Using ZnO Nanorods Coated Porous Ceramic Monolith to Remove Arsenic from Groundwater

Abstract

Arsenic contaminants in drinking water pose a threat to human health. In this study, we report the use of nanotechnology to enhance the efficiency of arsenic removal. In here, zinc oxide (ZnO) has been selected for this application due to its environmentally friendly to human being. One-dimensional ZnO nanorods were grown on porous ceramic substrate by hydrothermal technique. The monolith nano-adsorbents were investigated using field emission scanning electron microscope (FESEM, Hitachi, SE-8030), while phase compositions and specific surface area were examined by x-ray diffractometer (XRD, PAnalitical, X’Pert PRO). Experiments of arsenic adsorption were conducted by using 200 ppb arsenic concentration solution with a continuously stirring system. After the adsorption, each water sample was then measured the arsenic content by inductively coupled plasma-optical emission spectroscope (ICP-OES) as compare to the original water sample to calculate the percentage of arsenic removal.
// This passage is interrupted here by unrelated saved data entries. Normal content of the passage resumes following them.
(* ===== verification/ImportBlock.v ===== *)
(** * Importing a Bitcoin block ([crates/sc-consensus-nakamoto/src/block_import.rs])

    [import_block]: the checks before an import, verification, execution, and
    the parameters handed to the Substrate client. *)

From Stdlib Require Import ZArith Lia.
From stdpp Require Import prelude gmap.
From S2P Require Import Prelude Opcode ScriptNum ScriptTypes Stack CheckSig MultiSig Sample Eval Interpreter Bitcoin Runtime SigChecker PalletTypes Pallet TxSanity Client HeaderVerify Import BlockVerify Ledger.

(** [BlockStatus] of a block in the Substrate client. *)
Inductive BlockStatus := Queued | InChainWithState | InChainPruned | KnownBadStatus | UnknownStatus.

(** [ImportResult] of the Substrate client. *)
Inductive ImportResult :=
| ResultImported
| ResultAlreadyInChain
| ResultKnownBad
| ResultUnknownParent
| ResultMissingState.

Inductive ImportStatus :=
| Imported (block_number : Z) (block_hash : bytes)
| AlreadyInChain (block_number : Z)
| UnknownParent
| MissingState
| KnownBad.

Definition is_unknown_parent (s : ImportStatus) : bool :=
  match s with
  | UnknownParent => true
  | _ => false
  end.

(** Everything that [sp_consensus::Error::ClientImport] wraps. *)
Inductive ImportError :=
| ImportClient (e : ClientError)
| ImportVerify (e : BlockError)
| ImportExecution
| ImportInner (code : Z).

(** [StateAction]: the changes of the execution, or none. *)
Inductive StateAction := ApplyChanges (s : PalletState) | SkipState.

(** What is handed to the Substrate client. *)
Record BlockImportParams := mk_import_params {
  ip_number : Z;
  ip_header : SubstrateHeader;
  ip_body : list Types.Transaction;
  ip_state_action : StateAction;
  ip_fork_choice : bool;
  ip_auxiliary : list (bytes * bytes);
}.

Section importer.
Context `{!ScriptApi, !HashApi, !KeyApi, !SighashApi}.
Context `{!TxApi, !ChainApi, !PowApi, !BlockApi}.

(** [BitcoinBlockImporter]; the Substrate client's block status, import and the
    hash of a Substrate header are its own. *)
Record BitcoinBlockImporter := mk_importer {
  im_verifier : BlockVerifier;
  im_execute_block : bool;
  im_block_status : bytes -> ClientError + BlockStatus;
  im_inner : BlockImportParams -> Z + ImportResult;
  im_header_hash : Z -> bytes -> list Types.Transaction -> list DigestItem -> StateAction -> bytes;
}.
Implicit Types (im : BitcoinBlockImporter).

Definition fetch_substrate_block_info (c : Client) (bitcoin_block_hash : bytes) :
    res ClientError (option (bytes * Z)) :=
  match substrate_block_hash_for c bitcoin_block_hash with
  | None => Ok None
  | Some substrate_block_hash =>
      number ← of_sum (client_number c substrate_block_hash);
      block_number ← ok_or UnknownBlock number;
      Ok (Some (substrate_block_hash, block_number))
  end.

(** [execute_block_at]: the runtime executes the extrinsics on the state of the
    parent; a panic of the runtime is an error of the call. *)
Definition execute_block_at im (block_number : Z) (parent_hash : bytes) (txs : list Transaction) :
    res ImportError PalletState :=
  s ← ok_or ImportExecution (state_at (im_verifier im) parent_hash);
  match execute_block block_number txs s with
  | Ok s => Ok s
  | _ => Err ImportExecution
  end.

Definition prepare_substrate_block_import im (block : Block) (parent_hash : bytes)
    (parent_block_number : Z) : res ImportError BlockImportParams :=
  let block_number := Z.min u32_max (parent_block_number + 1) in
  let extrinsics := map Types.transaction_from (txdata block) in
  let digest := substrate_header_digest (block_header block) in
  state_action ←
    (if im_execute_block im then
       s ← execute_block_at im block_number parent_hash (txdata block);
       Ok (ApplyChanges s)
     else Ok SkipState);
  let substrate_block_hash := im_header_hash im block_number parent_hash extrinsics digest state_action in
  let bitcoin_block_hash := block_hash (block_header block) in
  '(total_work, fork_choice) ← map_err ImportClient
    (calculate_chain_work_and_fork_choice (bv_client (im_verifier im)) (block_header block) block_number);
  Ok (mk_import_params block_number (mk_substrate_header digest substrate_block_hash) extrinsics
        state_action fork_choice
        (write_aux_storage bitcoin_block_hash substrate_block_hash total_work)).

(** The outcome of an import, with the parameters given to the client, if any. *)
Definition import_block im (current_time : Z) (block : Block) :
    res ImportError (ImportStatus * option BlockImportParams) :=
  let c := bv_client (im_verifier im) in
  let hash := block_hash (block_header block) in
  match backend_block_number c hash with
  | Some block_number => Ok (AlreadyInChain block_number, None)
  | None =>
      parent ← map_err ImportClient (fetch_substrate_block_info c (prev_blockhash (block_header block)));
      match parent with
      | None => Ok (UnknownParent, None)
      | Some (parent_hash, parent_number) =>
          early ←
            (if im_execute_block im then
               status ← map_err ImportClient (of_sum (im_block_status im parent_hash));
               Ok (match status with
                   | InChainWithState | Queued => None
                   | UnknownStatus => Some UnknownParent
                   | InChainPruned => Some MissingState
                   | KnownBadStatus => Some KnownBad
                   end)
             else Ok None);
          match early with
          | Some status => Ok (status, None)
          | None =>
              block_number ← expect (checked_u32 (parent_number + 1));
              map_err ImportVerify (verify_block (im_verifier im) current_time block_number block);;
              params ← prepare_substrate_block_import im block parent_hash parent_number;
              result ← map_err ImportInner (of_sum (im_inner im params));
              Ok (match result with
                  | ResultImported => Imported block_number hash
                  | ResultAlreadyInChain => AlreadyInChain block_number
                  | ResultKnownBad => KnownBad
                  | ResultUnknownParent => UnknownParent
                  | ResultMissingState => MissingState
                  end, Some params)
          end
      end
  end.
End importer.

(** ** What an import establishes *)

Section importer_facts.
Context `{!ScriptApi, !HashApi, !KeyApi, !SighashApi}.
Context `{!TxApi, !ChainApi, !ChainLaws, !PowApi, !BlockApi}.
Implicit Types (im : BitcoinBlockImporter).

(** The parameters of an import describe the block. *)
Record describes im (block : Block) (parent_hash : bytes) (number : Z) (ps : BlockImportParams) : Prop := {
  d_number : ip_number ps = number;
  d_body : ip_body ps = map Types.transaction_from (txdata block);
  d_hash : extract_bitcoin_block_hash (ip_header ps) = Ok (block_hash (block_header block));
  d_header : extract_bitcoin_block_header (ip_header ps) = Ok (block_header block);
  d_state : im_execute_block im = true ->
    exists s s', state_at (im_verifier im) parent_hash = Some s /\
      execute_block number (txdata block) s = Ok s' /\ ip_state_action ps = ApplyChanges s';
  d_work : exists total,
    calculate_chain_work_and_fork_choice (bv_client (im_verifier im)) (block_header block) number
      = Ok (total, ip_fork_choice ps) /\
    ip_auxiliary ps = write_aux_storage (block_hash (block_header block)) (substrate_hash (ip_header ps)) total;
}.

Lemma prepare_describes im block parent_hash parent_number ps :
  is_u32 (parent_number + 1) ->
  prepare_substrate_block_import im block parent_hash parent_number = Ok ps ->
  describes im block parent_hash (parent_number + 1) ps.
Proof.
  intros [_ Hmax] Hok. unfold prepare_substrate_block_import in Hok. rewrite Z.min_r in Hok by done.
  apply bind_Ok in Hok as (action & Ha & Hok). apply bind_Ok in Hok as ([total fc] & Hw & Hok).
  apply map_err_Ok in Hw. injection Hok as <-.
  split; cbn [ip_number ip_header ip_body ip_state_action ip_fork_choice ip_auxiliary substrate_hash];
    [done | done | apply extract_digest | apply extract_digest | | eauto].
  intros He. rewrite He in Ha. apply bind_Ok in Ha as (s' & Hs & Ha). injection Ha as <-.
  unfold execute_block_at in Hs. apply bind_Ok in Hs as (s & Hst & Hs). apply ok_or_Ok in Hst.
  exists s, s'. destruct (execute_block (parent_number + 1) (txdata block) s) eqn:Hx; try done.
  by injection Hs as ->.
Qed.

Lemma verify_block_csv v now n block :
  verify_block v now n block = Ok tt -> bv_block_verification v <> VerifyNothing ->
  exists t, header_verify (bv_client v) (bv_chain_params v) now (block_header block) = Ok t.
Proof.
  unfold verify_block, contextual_check_block. intros Hok Hv. apply bind_Ok in Hok as (txids & _ & Hok).
  destruct (bv_block_verification v); [done | |]; apply bind_Ok in Hok as (t & Ht & _);
    apply map_err_Ok in Ht; eauto.
Qed.

(** C7: an import hands a block to the client only when the block was not known,
    its parent was, and the block passed verification at the height after the
    parent's.  What it hands over describes the block: the digest gives back
    its hash and header, the body its transactions, the state changes are those
    of executing it on the parent's state, and the auxiliary entries hold its
    work.  A known block and a block without a known parent are reported as
    such and change nothing.  With header verification no block is ever handed
    over from the height on at which relative lock times activate. *)
Theorem import_block_spec im now block :
  let c := bv_client (im_verifier im) in
  let hash := block_hash (block_header block) in
  (forall h, ok_flatten (client_number c h) = None -> ok_flatten (client_header c h) = None) ->
  (forall n, backend_block_number c hash = Some n ->
     import_block im now block = Ok (AlreadyInChain n, None)) /\
  (backend_block_number c hash = None ->
   substrate_block_hash_for c (prev_blockhash (block_header block)) = None ->
     import_block im now block = Ok (UnknownParent, None)) /\
  (forall status ps, import_block im now block = Ok (status, Some ps) ->
     backend_block_number c hash = None /\
     exists parent_hash parent_number,
       substrate_block_hash_for c (prev_blockhash (block_header block)) = Some parent_hash /\
       backend_block_number c (prev_blockhash (block_header block)) = Some parent_number /\
       verify_block (im_verifier im) now (parent_number + 1) block = Ok tt /\
       describes im block parent_hash (parent_number + 1) ps /\
       (bv_block_verification (im_verifier im) <> VerifyNothing ->
        parent_number + 1 < csv_height (bv_chain_params (im_verifier im)))).
Proof.
  intros c hash Hcons. split_and!.
  - intros n Hn. unfold import_block. fold c hash. by rewrite Hn.
  - intros Hn Hp. unfold import_block, fetch_substrate_block_info. fold c hash. by rewrite Hn, Hp.
  - intros status ps Hok. unfold import_block in Hok. fold c hash in Hok.
    destruct (backend_block_number c hash) as [? |] eqn:Hn; [done |]. split; [done |].
    apply bind_Ok in Hok as (parent & Hp & Hok). apply map_err_Ok in Hp.
    destruct parent as [[ph pn] |]; [| done]. unfold fetch_substrate_block_info in Hp.
    destruct (substrate_block_hash_for c _) as [sh |] eqn:Hsub; [| done].
    apply bind_Ok in Hp as (num & Hnum & Hp). apply of_sum_Ok in Hnum.
    apply bind_Ok in Hp as (pn' & Hpn & Hp). apply ok_or_Ok in Hpn as ->. injection Hp as -> ->.
    apply bind_Ok in Hok as (early & _ & Hok). destruct early; [done |].
    apply bind_Ok in Hok as (bn & Hbn & Hok). apply expect_Ok in Hbn. unfold checked_u32 in Hbn.
    destruct ((0 <=? _) && _) eqn:Hr; [injection Hbn as <- | done]. bools.
    apply bind_Ok in Hok as ([] & Hv & Hok). apply map_err_Ok in Hv.
    apply bind_Ok in Hok as (ps' & Hps & Hok). apply bind_Ok in Hok as (r & _ & Hok). injection Hok as _ ->.
    assert (Hback : backend_block_number c (prev_blockhash (block_header block)) = Some pn).
    { unfold backend_block_number. rewrite Hsub. cbn. by rewrite Hnum. }
    exists ph, pn. split_and!; [done | done | done | by apply prepare_describes |].
    intros Hlevel. destruct (verify_block_csv _ _ _ _ Hv Hlevel) as [t Ht].
    apply header_verify_Ok in Ht as (h & Hh & Hcsv). fold c in Hh, Hcsv.
    rewrite Hback in Hh. injection Hh as <-.
    destruct (Z.lt_ge_cases (pn + 1) (csv_height (bv_chain_params (im_verifier im)))) as [| Hge]; [done |].
    exfalso. apply (Hcsv Hge). fold hash. unfold backend_block_header.
    unfold backend_block_number in Hn. destruct (substrate_block_hash_for c hash) as [s' |]; [| done].
    cbn in Hn |- *. by rewrite (Hcons s' Hn).
Qed.
End importer_facts.

(** ** Instances *)

Import (hints) Sample SampleTx SampleChain SamplePow SampleBlock.
#[local] Existing Instance sample_sighash.

(** The first block on a chain whose soft forks come later. *)
Definition sample_importer : BitcoinBlockImporter :=
  mk_importer
    (mk_verifier sample_client
       (mk_chain_params (mk_params 100 100 100 true 1209600 2016 (2 ^ 255)) 100 100 []) VerifyFull NoEngine
       (fun _ => Some (mk_pallet ∅ 0)))
    true (fun _ => inr InChainWithState) (fun _ => inr ResultImported) (fun _ _ _ _ _ => replicate 32 9).

Definition sample_block : Block :=
  mk_block (mk_header 4 (block_hash sample_genesis) (compute_txid first_coinbase) 150 0x207fffff 2)
    [first_coinbase].

Lemma import_block_spec_witness :
  exists status ps, import_block sample_importer 1000 sample_block = Ok (status, Some ps) /\
    extract_bitcoin_block_header (ip_header ps) = Ok (block_header sample_block) /\ ip_number ps = 1.
Proof.
  assert (Hi : exists status ps, import_block sample_importer 1000 sample_block = Ok (status, Some ps))
    by (do 2 eexists; vm_compute; reflexivity).
  destruct Hi as (status & ps & Hi). exists status, ps. split; [exact Hi |].
  destruct (import_block_spec sample_importer 1000 sample_block) as (_ & _ & Hd); [discriminate |].
  destruct (Hd status ps Hi) as (_ & ph & pn & _ & Hpn & _ & [Dn _ _ Dh _ _] & _).
  split; [exact Dh |]. rewrite Dn. vm_compute in Hpn. injection Hpn as <-. reflexivity.
Defined.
We found that morphology of nano-adsorbent on using the growth solution concentration of 20mM of growth solution concentration and 20 hours of growth time showed the highest density of ZnO hexagonal nanorods with about 100 nm in diameter. The optimization studies obtained 30 minute of adsorption time, pH as 7. This nano-adsorbent exhibited about 98% of arsenic removal. For the comparison with commercial adsorbent (As600), ZnO nano-adsorbent has a better efficiency. The strong competitive ion on the arsenic removal was PO43-. Moreover, the real groundwater after treatment doesn’t have any toxic residue. Therefore, ZnO nanorods coated on porous ceramic can be the candidate material for arsenic removal from groundwater.